A woman in her early 30s came to the emergency room after experiencing abdominal cramps associated with watery diarrhea. She had been feeling nauseated and had not been eating or drinking much for about a week, and had a fever for three days.
While in the emergency room, she was extremely tired and barely responsive. Her heart rate and respiratory rate were higher than normal, and her blood pressure was significantly low. Her entire abdomen was tender upon examination, and her bowel sounds were more active than normal. She was severely dehydrated; her mouth and her skin were very dry.
Her blood work showed an elevated white-cell count, which is an indication of a possible infection. The results also showed her kidney function was reduced because of severe dehydration.
We immediately placed her on IV fluids and antibiotics and took stool and blood samples, as we thought she may have an infection. After a few hours, her blood pressure and mental state started to improve, and she was able to tell me she was a mother of two with no known prior health issues.
She informed me that two weeks before, she had a decayed tooth that wound up getting infected. Before extracting the tooth, her dentist prescribed her an antibiotic to clear the infection. As prescribed, she took the antibiotic for one week, then went back to the dentist to have her tooth pulled, without any issues.
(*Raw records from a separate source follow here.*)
Lemma db_transition_sets claim s0 t pub cat diag e d d' :
  compare_and_set_state (k_job claim) s0 t (k_attempt claim) (k_instance claim) (k_epoch claim) pub cat diag e d
    = Ok (true, d') -> db_job_in d' claim (fun t' => t' = t).
Proof.
  intros (_ & [[? _]|(_ & j & a & a' & _ & _ & _ & _ & _ & -> & _)])%compare_and_set_Ok; [done|].
  intros j'. cbn. rewrite lookup_insert_eq. intros [= <-]. done.
Qed.

Lemma db_release_settles claim (P : JobState -> Prop) i ep e d d' :
  db_job_in d claim P -> release_graph_lease (k_graph claim) (k_job claim) (k_attempt claim) (k_instance claim) (k_epoch claim)
    i ep e d = Ok (true, d') ->
  db_settled d' claim (fun t => P t /\ is_terminal t = true).
Proof.
  intros HP H. unfold release_graph_lease in H. tx_steps H. injection H as -> ->.
  apply update_intent_Ok in Hstep0 as [m ->].
  apply delete_lease_Ok in Hstep as [(? & _)|(_ & l & Hl & Hp & ->)]; [done|].
  rewrite !andb_true_iff in Hp. destruct Hp as [[(Hjob & _)%lease_of_spec _] Hj].
  rewrite Hjob in Hj. destruct (jobs d !! k_job claim) as [j|] eqn:Ej; [|done]. split; cbn.
  - exists j. split; [done|]. split; [by apply HP|]. by apply releasable_terminal.
  - intros l'. by rewrite lookup_delete_eq.
Qed.

Lemma db_automatic_claims i ep t e d c d' :
  claim_once i ep t (max_retry_attempts limits) true e d = Ok (Some c, d') -> k_class c = lit "automatic".
Proof.
  intros H. apply claim_once_Ok in H as (_ & _ & [(? & _)|(jid & j & rest & m & _ & _ & Hcl & _ & [= ->] & _)]);
    [done|].
  unfold claimable in Hcl. rewrite !andb_true_iff in Hcl.
  destruct Hcl as [[[[[[_ _] _] Ha] _] _] _]. cbn in Ha. by apply bool_decide_eq_true in Ha.
Qed.
(* ===== verification/Coordinator.v ===== *)
(** The coordinator process: [coordinator/core.py], [coordinator/_core_disposition.py]
    and [coordinator/startup_recovery.py].

    The process is a client of any store of the class [CoordinatorStore].  Its
    operations are written in a monad that keeps the store and the process's own fields
    when an exception leaves them.  A [host] supplies what the process does not
    determine: the environment of each call, what other threads and processes did to the
    store before it, whether the connection failed before or after the call's commit,
    what workers and callbacks answer, and whether another thread has asked to cancel
    the running job.  One thread claims work, as in [service.py]. *)
From S2P Require Import Prelude Utf8 PyVal Limits Regex Contracts ContractsFacts Semantics.
From S2P Require Import ControlDb ControlOwnership ControlState ControlReconciliation.
From S2P Require Import ControlMaintenance StoreInterface.
From Stdlib Require Import QArith Qround.
Open Scope Z_scope.

Section Coordinator.
Context {U : Unicode}.

(** ** Exceptions by class *)

Definition is_value_error (x : exn) : bool :=
  match x with ValueError _ | AdmissionTimeout | PublicationRouteChangedError => true | _ => false end.

Definition is_os_error (x : exn) : bool :=
  match x with
  | OSError _ | PermissionError _ | StaleDurableAuthorityError _ | FencingContentionError => true
  | _ => false
  end.

Definition is_runtime_error (x : exn) : bool :=
  match x with
  | RuntimeError _ | SingletonActiveError _ | ControlStoreError _ | MaintenanceUnavailableError => true
  | _ => false
  end.

(** [type(error).__name__] *)
Definition type_name (x : exn) : pystr :=
  lit match x with
      | ValueError _ => "ValueError"
      | TypeError _ => "TypeError"
      | LookupError _ => "KeyError"
      | RuntimeError _ => "RuntimeError"
      | OSError _ => "OSError"
      | PermissionError _ => "PermissionError"
      | SingletonActiveError _ => "SingletonActiveError"
      | MaintenanceUnavailableError => "MaintenanceUnavailableError"
      | AdmissionTimeout => "AdmissionTimeout"
      | ControlStoreError _ => "ControlStoreError"
      | StaleDurableAuthorityError _ => "StaleDurableAuthorityError"
      | FencingContentionError => "FencingContentionError"
      | PublicationRouteChangedError => "PublicationRouteChangedError"
      | OperationalError => "OperationalError"
      | ProgrammingError => "ProgrammingError"
      | IntegrityError CheckConstraint => "CheckViolation"
      | IntegrityError ForeignKeyConstraint => "ForeignKeyViolation"
      | IntegrityError (UniqueConstraint _) => "UniqueViolation"
      end.

(** [[A-Za-z_][A-Za-z_0-9]{0,63}] *)
Definition is_name_start (c : Z) : bool := is_upper c || is_lower c || (c =? 95).
Definition _NAME : re :=
  Cat (Cls is_name_start) (Rep (fun c => is_name_start c || is_digit c) (Some 63%nat)).

Definition _format_unexpected_diagnostic (error : exn) : pystr :=
  if fullmatch _NAME (type_name error) then type_name error else lit "Exception".

(** A lock not obtained in time is [FencingContentionError] in the store's model. *)
Definition _expected_refusal (error : exn) : bool := is_stale_or_contended error.
(* ===== verification/DesiredState.v ===== *)
(** Polling-first reconciliation of a graph: [coordinator/desired_state.py].

    One poll compares what the configuration asks for (a snapshot of the source and of the
    generations that would be built from it) with what was last published, and asks the
    store for an automatic refresh when they differ.  The reconciler is a client of any
    store of the class [ReconcilerStore]; the control store is an instance. *)
From S2P Require Import Prelude Utf8 PyVal Json Limits Regex Contracts ContractsFacts Semantics.
From S2P Require Import ControlDb ControlDbFacts ControlOwnership ControlSubmission.
From S2P Require Import ControlReconciliation ControlRefinement ControlStore StoreInterface Coordinator.
Open Scope Z_scope.

(** ** Data *)

Record SourceSnapshot := MkSource {
  src_category : pystr; src_generation : option pystr; src_file_count : Z; src_total_bytes : Z
}.

Record PollingSnapshot := MkSnapshot {
  snap_source : SourceSnapshot;
  snap_config : pystr; snap_extractor : pystr; snap_canonicalizer : pystr
}.

Record PollOutcome := MkOutcome {
  po_category : pystr; po_refresh_requested : bool; po_file_count : Z; po_total_bytes : Z
}.

Definition poll_outcome_to_public (o : PollOutcome) : pydict :=
  [(lit "category", VStr (po_category o)); (lit "refresh_requested", VBool (po_refresh_requested o));
   (lit "file_count", VInt (po_file_count o)); (lit "total_bytes", VInt (po_total_bytes o))].

Record WatcherHint := MkWatcherHint {
  wh_graph_id : pystr; wh_category : pystr; wh_observed_at : pystr; wh_overflow : bool
}.

Definition watcher_hint_to_public (h : WatcherHint) : pydict :=
  [(lit "graph_id", VStr (wh_graph_id h)); (lit "category", VStr (wh_category h));
   (lit "observed_at", VStr (wh_observed_at h)); (lit "overflow", VBool (wh_overflow h))].

(** [DesiredStateReconciler]'s timing, in microseconds. *)
Record reconciler := MkReconciler { rc_next_reconcile : Z; rc_retry : Z }.

Definition new_reconciler (next_reconcile retry : Z) : res reconciler :=
  if (next_reconcile <=? 0) || (retry <=? 0) then Err (ValueError "reconciliation timing is invalid")
  else Ok (MkReconciler next_reconcile retry).

(** ** The store a reconciler writes to *)

Class ReconcilerStore (S : Type) := {
  rs_coalesce : JobRequest -> pystr -> call_of S SubmissionResult;
  (** [getattr(store, ..., None)]: a store may lack the two recorders *)
  rs_record_current : option (pystr -> GenerationTuple -> Z -> call_of S bool);
  rs_record_condition : option (pystr -> pystr -> Z -> call_of S bool)
}.

(** [rs_moves] is what the calls of any client do to the store. *)
Class ReconcilerStoreLaws (S : Type) `{ReconcilerStore S} := {
  rs_moves : S -> S -> Prop;
  rs_moves_refl s : rs_moves s s;
  rs_moves_trans s1 s2 s3 : rs_moves s1 s2 -> rs_moves s2 s3 -> rs_moves s1 s3;
  rs_coalesce_moves r q : stays rs_moves (rs_coalesce r q);
  rs_current_moves f g t n : rs_record_current = Some f -> stays rs_moves (f g t n);
  rs_condition_moves f g c n : rs_record_condition = Some f -> stays rs_moves (f g c n)
}.

Section DesiredState.
Context {U : Unicode}.

(** [\d{4}-\d{2}-\d{2}T\d{2}:\d{2}:\d{2}Z\Z] *)
Definition _TIMESTAMP : re :=
  let two := Times 2 (Cls is_decimal) in
  Cats [Times 4 (Cls is_decimal); one_of (lit "-"); two; one_of (lit "-"); two; one_of (lit "T");
        two; one_of (lit ":"); two; one_of (lit ":"); two; one_of (lit "Z")].

(** [WatcherHint(...)] with its [__post_init__]. *)
Definition watcher_hint (graph_id category observed_at : pystr) (overflow : pyval) : res WatcherHint :=
  match overflow with
  | VBool b =>
      if fullmatch _CONFIGURED_GRAPH_ID_PATTERN graph_id && fullmatch _SAFE_CATEGORY category
         && fullmatch _TIMESTAMP observed_at
      then Ok (MkWatcherHint graph_id category observed_at b)
      else Err (ValueError "watcher hint is invalid")
  | _ => Err (ValueError "watcher hint is invalid")
  end.

(** ** Pure parts *)

Definition _automatic_request (graph_id : pystr) (generations : GenerationTuple) : res JobRequest :=
  digest ← digest_of (join_with (lit "|")
             [graph_id; gen_source generations; gen_config generations; gen_extractor generations;
              gen_canonicalizer generations]);
  normalize_request
    (VDict [(lit "schema_version", VInt 1); (lit "job_kind", VStr (lit "refresh_graph"));
            (lit "graph_id", VStr graph_id); (lit "request_id", VStr (lit "poll-" ++ digest));
            (lit "idempotency_key", VStr (lit "poll-" ++ digest));
            (lit "priority", VStr (lit "automatic"));
            (lit "operation_options", VDict [(lit "reason", VStr (lit "polling"))])])
    (VStr (gen_source generations)) (VStr (gen_config generations))
    (VStr (gen_extractor generations)) (VStr (gen_canonicalizer generations))
    false DEFAULT_LIMITS.

(** A generation of a receipt: a text that is not empty. *)
Definition receipt_value (v : pyval) : option pystr :=
  match v with VStr (c :: s) => Some (c :: s) | _ => None end.

Definition _publication_generations (publication : option pydict) : res (option GenerationTuple) :=
  match publication with
  | None => Ok None
  | Some p =>
      match receipt_value (get "source_generation" p), receipt_value (get "config_generation" p),
            receipt_value (get "extractor_generation" p),
            receipt_value (get "canonicalizer_generation" p) with
      | Some sg, Some cg, Some eg, Some kg =>
          Ok (Some {| gen_source := sg; gen_config := cg; gen_extractor := eg; gen_canonicalizer := kg |})
      | _, _, _, _ => Err (ValueError "publication receipt is incomplete")
      end
  end.

(** What the snapshot asks for, once the source has a generation. *)
Definition desired_generations (source_generation : pystr) (s : PollingSnapshot) : GenerationTuple :=
  {| gen_source := source_generation; gen_config := snap_config s; gen_extractor := snap_extractor s;
     gen_canonicalizer := snap_canonicalizer s |}.

(** ** One poll *)

Context {S : Type} `{ReconcilerStore S}.

(** What the reconciler does not determine during one poll: the answers of the resolver
    (with or without its [cancel_event] argument), whether the cancel event is set at
    each of the three looks at it, and for each call of the store its environment, what
    others did to the store before it, and what happened to the connection. *)
Record visit := MkVisit {
  v_cancelled : nat -> bool;
  v_snapshot : res PollingSnapshot;
  v_publication : res (option pydict);
  v_env : nat -> env;
  v_others : nat -> S -> S;
  v_fault : nat -> fault
}.

(** The number of calls made so far, and the store: kept when an exception is raised. *)
Definition poll (A : Type) : Type := visit -> nat * S -> res A * (nat * S).

#[export] Instance poll_ret : MRet poll := fun A a v w => (Ok a, w).
#[export] Instance poll_bind : MBind poll := fun A B f m v w =>
  match m v w with (Ok a, w') => f a v w' | (Err x, w') => (Err x, w') end.

Definition cancelled_at (i : nat) : poll bool := fun v w => (Ok (v_cancelled v i), w).
Definition observe {A} (f : visit -> res A) : poll A := fun v w => (f v, w).

Definition ask_store {A} (c : call_of S A) : poll A := fun v w =>
  let n := w.1 in
  let s := v_others v n w.2 in
  match v_fault v n with
  | NoFault => let (r, s') := c (v_env v n) s in (r, ((n + 1)%nat, s'))
  | LostBefore => (Err OperationalError, ((n + 1)%nat, s))
  | LostAfter => (Err OperationalError, ((n + 1)%nat, (c (v_env v n) s).2))
  end.

(** [try: m except ...: return handler; k on what m gave]. *)
Definition try_else {A B} (m : poll A) (caught : exn -> bool) (handler : poll B) (k : A -> poll B)
    : poll B := fun v w =>
  match m v w with
  | (Ok a, w') => k a v w'
  | (Err x, w') => if caught x then handler v w' else (Err x, w')
  end.

Variable self : reconciler.

Definition _record_current (graph : pystr) (generations : GenerationTuple) : poll unit :=
  match rs_record_current with
  | Some recorder => _ ← ask_store (recorder graph generations (rc_next_reconcile self)); mret tt
  | None => mret tt
  end.

Definition _record_condition (graph category : pystr) : poll unit :=
  match rs_record_condition with
  | Some recorder => _ ← ask_store (recorder graph category (rc_retry self)); mret tt
  | None => mret tt
  end.

Definition is_key_or_type_error (x : exn) : bool :=
  match x with TypeError _ | LookupError _ => true | _ => false end.

(** [StorageSchemaError] is a [ValueError]. *)
Definition reconcile_graph (graph : pystr) : poll PollOutcome :=
  stop ← cancelled_at 0;
  if stop : bool then mret (MkOutcome (lit "cancelled") false 0 0) else
  try_else (observe v_snapshot) (fun x => is_os_error x || is_value_error x)
    (_ ← _record_condition graph (lit "configuration_invalid");
     mret (MkOutcome (lit "configuration_invalid") false 0 0))
  (fun snapshot =>
  let source := snap_source snapshot in
  let outcome category requested :=
    MkOutcome category requested (src_file_count source) (src_total_bytes source) in
  match src_generation source with
  | None =>
      _ ← _record_condition graph (src_category source);
      mret (outcome (src_category source) false)
  | Some source_generation =>
      stop ← cancelled_at 1;
      if stop : bool then mret (outcome (lit "cancelled") false) else
      try_else (publication ← observe v_publication; observe (fun _ => _publication_generations publication))
        (fun x => is_os_error x || is_value_error x || is_key_or_type_error x)
        (_ ← _record_condition graph (lit "publication_unavailable");
         mret (outcome (lit "publication_unavailable") false))
      (fun actual =>
      let desired := desired_generations source_generation snapshot in
      if bool_decide (actual = Some desired) then
        _ ← _record_current graph desired;
        mret (outcome (lit "current") false)
      else
        stop ← cancelled_at 2;
        if stop : bool then mret (outcome (lit "cancelled") false) else
        try_else (request ← observe (fun _ => _automatic_request graph desired);
                  ask_store (rs_coalesce request (lit "polling")))
          is_value_error
          (_ ← _record_condition graph (lit "automatic_intent_blocked");
           mret (outcome (lit "automatic_intent_blocked") false))
        (fun result =>
           let replayed := sub_replayed result in
           mret (outcome (if replayed then lit "refresh_coalesced" else lit "refresh_requested")
                         (negb replayed))))
  end).

End DesiredState.

(** ** The control store *)

Section ControlInstance.
Context {U : Unicode}.
Variable limits : CoordinatorLimits.

#[export] Instance control_reconciler_store : ReconcilerStore db := {|
  rs_coalesce request requester := commit (coalesce_automatic request requester limits);
  rs_record_current := Some (fun graph gens next => commit (record_current graph gens next));
  rs_record_condition := Some (fun graph category next => commit (record_condition graph category next))
|}.

End ControlInstance.
(* ===== verification/PollingFacts.v ===== *)
(** What the polling scheduler guarantees: its bookkeeping is consistent and bounded,
    polls are spaced and not starved. *)
From S2P Require Import Prelude Utf8 Sha256 PyVal Ordering Limits Semantics Coordinator DesiredState Polling.
From S2P Require Import ControlDb ControlDbFacts.
From Stdlib Require Import QArith Qround Qpower Lqa.
Open Scope Z_scope.

(** ** Jitter *)

Lemma lor_bound a b n : 0 <= a < 2 ^ n -> 0 <= b < 2 ^ n -> 0 <= Z.lor a b < 2 ^ n.
Proof.
  intros Ha Hb. destruct (Z.eq_dec (Z.lor a b) 0) as [->|Hne]; [lia|].
  assert (0 <= Z.lor a b) as H0 by (apply Z.lor_nonneg; lia). split; [done|].
  apply Z.log2_lt_pow2; [lia|]. rewrite Z.log2_lor by lia.
  destruct (Z.eq_dec a 0) as [->|]; [|destruct (Z.eq_dec b 0) as [->|]].
  - rewrite Z.lor_0_l in *. apply Z.max_lub_lt; [|apply Z.log2_lt_pow2; lia].
    apply (Z.le_lt_trans _ (Z.log2 b)); [apply Z.log2_nonneg|apply Z.log2_lt_pow2; lia].
  - rewrite Z.lor_0_r in *. apply Z.max_lub_lt; [apply Z.log2_lt_pow2; lia|].
    apply (Z.le_lt_trans _ (Z.log2 a)); [apply Z.log2_nonneg|apply Z.log2_lt_pow2; lia].
  - apply Z.max_lub_lt; apply Z.log2_lt_pow2; lia.
Qed.

Lemma word_of_bound b : Forall is_byte b -> 0 <= word_of b < 2 ^ (8 * Z.of_nat (length b)).
Proof.
  unfold word_of. intros Hb.
  assert (forall acc k, 0 <= k -> 0 <= acc < 2 ^ k ->
    0 <= foldl (fun acc x => Z.lor (Z.shiftl acc 8) x) acc b < 2 ^ (k + 8 * Z.of_nat (length b))) as H.
  { induction Hb as [|x b Hx Hb IH]; intros acc k Hk Hacc; cbn [foldl length].
    - by rewrite Z.add_0_r.
    - replace (k + 8 * Z.of_nat (S (length b))) with ((k + 8) + 8 * Z.of_nat (length b)) by lia.
      apply IH; [lia|]. unfold is_byte in Hx. rewrite Z.shiftl_mul_pow2 by lia. rewrite Z.pow_add_r by lia.
      rewrite <- Z.pow_add_r by lia. apply lor_bound; rewrite Z.pow_add_r by lia.
      + change (2 ^ 8) with 256. nia.
      + change (2 ^ 8) with 256. assert (0 < 2 ^ k) by (apply Z.pow_pos_nonneg; lia). nia. }
  apply (H 0 0); lia.
Qed.

Lemma sha256_bytes data : Forall is_byte (sha256 data).
Proof.
  unfold sha256. apply Forall_bind. apply Forall_forall. intros x _. unfold big_endian.
  apply Forall_fmap, Forall_forall. intros i _. cbn. unfold is_byte.
  change 255 with (Z.ones 8). rewrite Z.land_ones by lia. apply Z.mod_pos_bound. done.
Qed.

Section Facts.
Variable self : policy.

(** What [make_policy] checks. *)
Definition policy_ok : Prop :=
  (0 < p_interval self)%Q /\ (0 < p_retry self)%Q /\ (0 <= p_jitter self)%Q /\ 0 < p_max_concurrent self /\
  0 < p_startup_batch self /\ (p_retry self <= p_max_retry self)%Q /\ (1 <= p_multiplier self)%Q /\
  (0 < p_wake self)%Q.

Lemma jitter_bound g j : (0 <= p_jitter self)%Q -> _deterministic_jitter self g = Ok j -> (0 <= j <= p_jitter self)%Q.
Proof.
  intros Hp. unfold _deterministic_jitter. destruct (Qeq_bool _ _); [intros [= <-]; split; [apply Qle_refl|done]|].
  destruct (utf8_encode g) as [bytes|]; [|done]. intros [= <-].
  assert (0 <= word_of (take 4 (sha256 bytes)) < 2 ^ 32) as [H0 H1].
  { pose proof (word_of_bound (take 4 (sha256 bytes)) (Forall_take _ _ _ (sha256_bytes bytes))) as H.
    split; [apply H|]. eapply Z.lt_le_trans; [apply H|]. apply Z.pow_le_mono_r; [lia|].
    rewrite length_take. lia. }
  revert H0 H1. generalize (word_of (take 4 (sha256 bytes))). intros w H0 H1.
  assert (0 <= w # 2 ^ 32 <= 1)%Q as [Hl Hu].
  { unfold Qle. cbn [Qnum Qden]. change (Z.pos (2 ^ 32)) with (2 ^ 32). lia. }
  revert Hl Hu Hp. generalize (w # 2 ^ 32) (p_jitter self). intros x y. nra.
Qed.

(** ** The invariant *)

Definition spaced (last : option Q) (due : Q) : Prop :=
  match last with
  | None => True
  | Some t => (t + qmin (p_interval self) (p_retry self) <= due)%Q /\
              (due <= t + qmax (p_interval self) (p_max_retry self) + p_jitter self)%Q
  end.

Record sched_ok (st : scheduler) : Prop := {
  ok_failures_dom : dom (sc_failures st) = dom (sc_next_due st);
  ok_last_dom : dom (sc_last st) = dom (sc_next_due st);
  ok_startup : sc_startup st ⊆ dom (sc_next_due st);
  ok_failures : map_Forall (fun _ n => 0 <= n <= 31) (sc_failures st);
  ok_futures : NoDup (sc_futures st);
  ok_running : sc_running st = list_to_set (sc_futures st);
  ok_capacity : Z.of_nat (size (sc_running st)) <= p_max_concurrent self;
  ok_counts c : 0 <= sc_count st c <= _MAX_HEALTH_COUNTER;
  ok_started : sc_count st polls_completed + Z.of_nat (size (sc_running st)) <= sc_count st polls_started \/
               sc_count st polls_started = _MAX_HEALTH_COUNTER;
  ok_completed c : c <> polls_started -> sc_count st c <= sc_count st polls_completed;
  ok_spaced g last due : sc_last st !! g = Some last -> sc_next_due st !! g = Some due -> spaced last due
}.

(** A step that, when it ends normally, keeps a property of the state. *)
Definition keeps_of (I : scheduler -> Prop) {A} (m : sched A) : Prop :=
  forall st a st', I st -> m st = (Ok a, st') -> I st'.
Abbreviation keeps m := (keeps_of sched_ok m).

Lemma sched_bind_Ok {A B} (m : sched A) (f : A -> sched B) st b st' :
  (m ≫= f) st = (Ok b, st') -> exists a st1, m st = (Ok a, st1) /\ f a st1 = (Ok b, st').
Proof. unfold mbind, sched_bind. destruct (m st) as [[a|x] st1]; [eauto|done]. Qed.

Lemma kept_bind I {A B} (m : sched A) (f : A -> sched B) :
  keeps_of I m -> (forall a, keeps_of I (f a)) -> keeps_of I (m ≫= f).
Proof. intros Hm Hf st b st' Hi (a & st1 & H1 & H2)%sched_bind_Ok. exact (Hf a _ _ _ (Hm _ _ _ Hi H1) H2). Qed.

Lemma kept_modify (I : scheduler -> Prop) f : (forall st, I st -> I (f st)) -> keeps_of I (modify_sched f).
Proof. intros Hf st a st' Hi [= _ <-]. auto. Qed.

Lemma kept_lift (I : scheduler -> Prop) {A} (r : res A) : keeps_of I (lift_sched r).
Proof. by intros st a st' Hi [= _ <-]. Qed.

Lemma kept_ret (I : scheduler -> Prop) {A} (a : A) : keeps_of I (mret a).
Proof. by intros st b st' Hi [= _ <-]. Qed.

Lemma kept_get (I : scheduler -> Prop) : keeps_of I get_sched.
Proof. by intros st a st' Hi [= _ <-]. Qed.

Lemma kept_each (I : scheduler -> Prop) {A} (l : list A) body :
  (forall x, keeps_of I (body x)) -> keeps_of I (each_graph l body).
Proof.
  intros Hb. induction l as [|x l IH]; [apply kept_ret|]. cbn. apply kept_bind; [apply Hb|]. by intros _.
Qed.

Lemma keeps_target_ids configured : keeps (_target_ids configured).
Proof.
  unfold _target_ids. destruct configured as [targets|x]; [apply kept_lift|].
  destruct (_ || _); [|apply kept_lift]. apply kept_bind; [|intros; apply kept_ret].
  apply kept_modify. intros st []. by split.
Qed.

Lemma add_target_ok now st g : sched_ok st -> sched_ok (add_target now st g).
Proof.
  intros [H1 H2 H3 H4 H5 H6 H7 H8 H9 H10 H11]. unfold add_target. case_bool_decide as Hg; [by split|].
  assert (sc_next_due st !! g = None) as Hn by (by apply eq_None_not_Some).
  assert (sc_last st !! g = None) as Hl by (apply not_elem_of_dom; rewrite H2; by apply not_elem_of_dom).
  assert (sc_failures st !! g = None) as Hf by (apply not_elem_of_dom; rewrite H1; by apply not_elem_of_dom).
  rewrite Hl, Hf. cbn. split; cbn; try done.
  - rewrite !dom_insert_L. by rewrite H1.
  - rewrite !dom_insert_L. by rewrite H2.
  - rewrite dom_insert_L. set_solver.
  - apply map_Forall_insert_2; [lia|done].
  - intros g' last due. destruct (decide (g = g')) as [<-|Hne].
    + rewrite !lookup_insert_eq. by intros [= <-].
    + rewrite !lookup_insert_ne by done. apply H11.
Qed.

Lemma drop_target_ok ids st g : sched_ok st -> sched_ok (drop_target ids st g).
Proof.
  intros [H1 H2 H3 H4 H5 H6 H7 H8 H9 H10 H11]. unfold drop_target. case_bool_decide as Hg; [by split|].
  split; cbn; try done.
  - rewrite !dom_delete_L. by rewrite H1.
  - rewrite !dom_delete_L. by rewrite H2.
  - rewrite dom_delete_L. set_solver.
  - by apply map_Forall_delete.
  - intros g' last due [_ Hl]%lookup_delete_Some [_ Hd]%lookup_delete_Some. eauto.
Qed.
(** C37. Memory stays bounded: after any rows, with any callbacks, the texts buffered are those
    counted and shorter together than the limit, and every level has fewer runs than the
    fan-in, so that no merge opens more files than that. *)
Theorem sort_memory_bounded float_of iterencode cb key_indexes key_types field_count limit fan rows w s w' :
  0 < limit -> (1 < fan)%nat ->
  sort_loop float_of iterencode cb key_indexes key_types field_count limit fan
    (MkSort [] 0 (replicate _MAX_RUN_LEVELS []) false) rows w = (Ok s, w') ->
  bounded limit fan s.
Proof.
  intros Hl Hf. assert (bounded limit fan (MkSort [] 0 (replicate _MAX_RUN_LEVELS []) false)) as Hb.
  { split_and!; [done|done|]. repeat constructor; cbn; lia. }
  revert Hb. generalize (MkSort [] 0 (replicate _MAX_RUN_LEVELS []) false). revert w.
  induction rows as [|row rows IH]; intros w s0 Hb; cbn [sort_loop].
  - by intros [= <- _].
  - intros (s1 & w1 & H1 & H2)%bind_io_Ok. eapply IH; [|exact H2]. by eapply step_bounded.
Qed.

Lemma sort_memory_bounded_witness :
  exists s w', sort_loop (fun _ => VNone) whole_text no_callbacks [0%nat] [KeyStr] 2 5 2
    (MkSort [] 0 (replicate _MAX_RUN_LEVELS []) false) (Ok <$> sample_rows) world0 = (Ok s, w') /\ bounded 5 2 s.
Proof.
  destruct (sort_loop (fun _ => VNone) whole_text no_callbacks [0%nat] [KeyStr] 2 5 2
    (MkSort [] 0 (replicate _MAX_RUN_LEVELS []) false) (Ok <$> sample_rows) world0) as [[s|x] w'] eqn:E;
    [|apply (f_equal fst) in E; vm_compute in E; discriminate E].
  exists s, w'. split; [done|]. eapply sort_memory_bounded; [lia|lia|exact E].
Defined.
After a few days, she began to feel sick and had diarrhea that sent her to the bathroom at least 10 times a day. Her appetite vanished, and she developed severe abdominal pain. When she was too weak to care for her children, she came to the ER.
When a patient presents with infectious diarrhea, there are many possible microorganisms that can be the cause, such as viruses, bacteria and parasites. Therefore, we ask standard "social history" questions to help us identify the potential organisms.
We asked what she had eaten; she said she always cooked meals at home and had not eaten out recently. We also asked whether she had recently traveled anywhere; she hadn't. And we asked whether she had been in contact with anyone who was sick; she hadn't.
We ordered a CT scan of her abdomen, which showed inflammation and swelling of the wall of her colon. She was admitted overnight with a preliminary diagnosis of colitis, which is the inflammation of the inner lining of the colon.
But the results of her stool studies would yield a different diagnosis.
The following morning, her stool test results showed a positive test for Clostridium difficile infection.
The colon has many types of bacteria contributing to colon health. When this natural bacterial composition is disrupted by antibiotics, those healthy germs are wiped out, allowing C. difficile to overgrow and cause an infection. The antibiotics our patient took for her tooth infection likely led to the C. difficile infection.
We immediately began treatment.
Though antibiotic use leads to C. difficile, there are only a few, very specific antibiotics used to treat it. Patients are generally put on a 10- to 14-day regimen.
By day two, our patient was able to eat and drink more than when she first arrived. On the third day, her diarrhea resolved and her kidney function returned to normal. She was discharged from the hospital in stable condition.
C. difficile can be transmitted by health-care workers that carry this bacterium. People also can get infected if they touch contaminated surfaces — such as gym equipment — then touch their mouths or mucous membranes. So hand hygiene is crucial in preventing the spread of these germs.
The elderly and those with weakened immune systems are at higher risk of infection. However, even healthy people can get C. difficile, causing a mild infection to a very severe or even life-threatening condition. The typical symptoms are abdominal pain, watery diarrhea, nausea, loss of appetite, and fever.
It is very important for all patients and health-care providers to remember that antibiotics can have unwanted consequences, including a C. difficile infection.